*** Given entries

Lemma longest_bounds (texts : list string) (i : nat) (s : string) :
  nth_error texts i = Some s ->
  length (encode_text tok 128 s)
  <= padded_width PadLongest 128 (map (encode_text tok 128) texts) <= 128.
Proof.
  intros Hi. unfold padded_width. split.
  - pose proof (proj1 (list_max_le (map (@length Z) (map (encode_text tok 128) texts)) _)
                      (Nat.le_refl _)) as Hall.
    rewrite Forall_forall in Hall. apply Hall.
    apply in_map, in_map. eapply nth_error_In. exact Hi.
  - apply list_max_le. apply Forall_forall. intros n Hn.
    apply in_map_iff in Hn. destruct Hn as (e & <- & He).
    apply in_map_iff in He. destruct He as (s' & <- & _).
    apply encode_text_length.
Qed.

Lemma pad_ids_split (ids : list Z) (w : nat) :
  length ids <= w <= 128 ->
  pad_ids tok 128 ids
  = pad_ids tok w ids ++ repeat (pad_token_id tok) (128 - length (pad_ids tok w ids)).
Proof.
  intros H. unfold pad_ids. rewrite length_app, repeat_length, <- app_assoc, <- repeat_app.
  do 2 f_equal. lia.
Qed.

Lemma pad_mask_split (ids : list Z) (w : nat) :
  length ids <= w <= 128 ->
  pad_mask 128 ids
  = pad_mask w ids ++ repeat 0%Z (128 - length (pad_mask w ids)).
Proof.
  intros H. unfold pad_mask. rewrite length_app, !repeat_length, <- app_assoc, <- repeat_app.
  do 2 f_equal. lia.
Qed.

******

Exercise requirements: Return the span of lines in the data above that opens at the line with "apply in_map_iff in Hn." and closes at the line with "(pad_mask w ids)).", exactly, ends included, nothing else.

Expected output:
    apply in_map_iff in Hn. destruct Hn as (e & <- & He).
    apply in_map_iff in He. destruct He as (s' & <- & _).
    apply encode_text_length.
Qed.

Lemma pad_ids_split (ids : list Z) (w : nat) :
  length ids <= w <= 128 ->
  pad_ids tok 128 ids
  = pad_ids tok w ids ++ repeat (pad_token_id tok) (128 - length (pad_ids tok w ids)).
Proof.
  intros H. unfold pad_ids. rewrite length_app, repeat_length, <- app_assoc, <- repeat_app.
  do 2 f_equal. lia.
Qed.

Lemma pad_mask_split (ids : list Z) (w : nat) :
  length ids <= w <= 128 ->
  pad_mask 128 ids
  = pad_mask w ids ++ repeat 0%Z (128 - length (pad_mask w ids)).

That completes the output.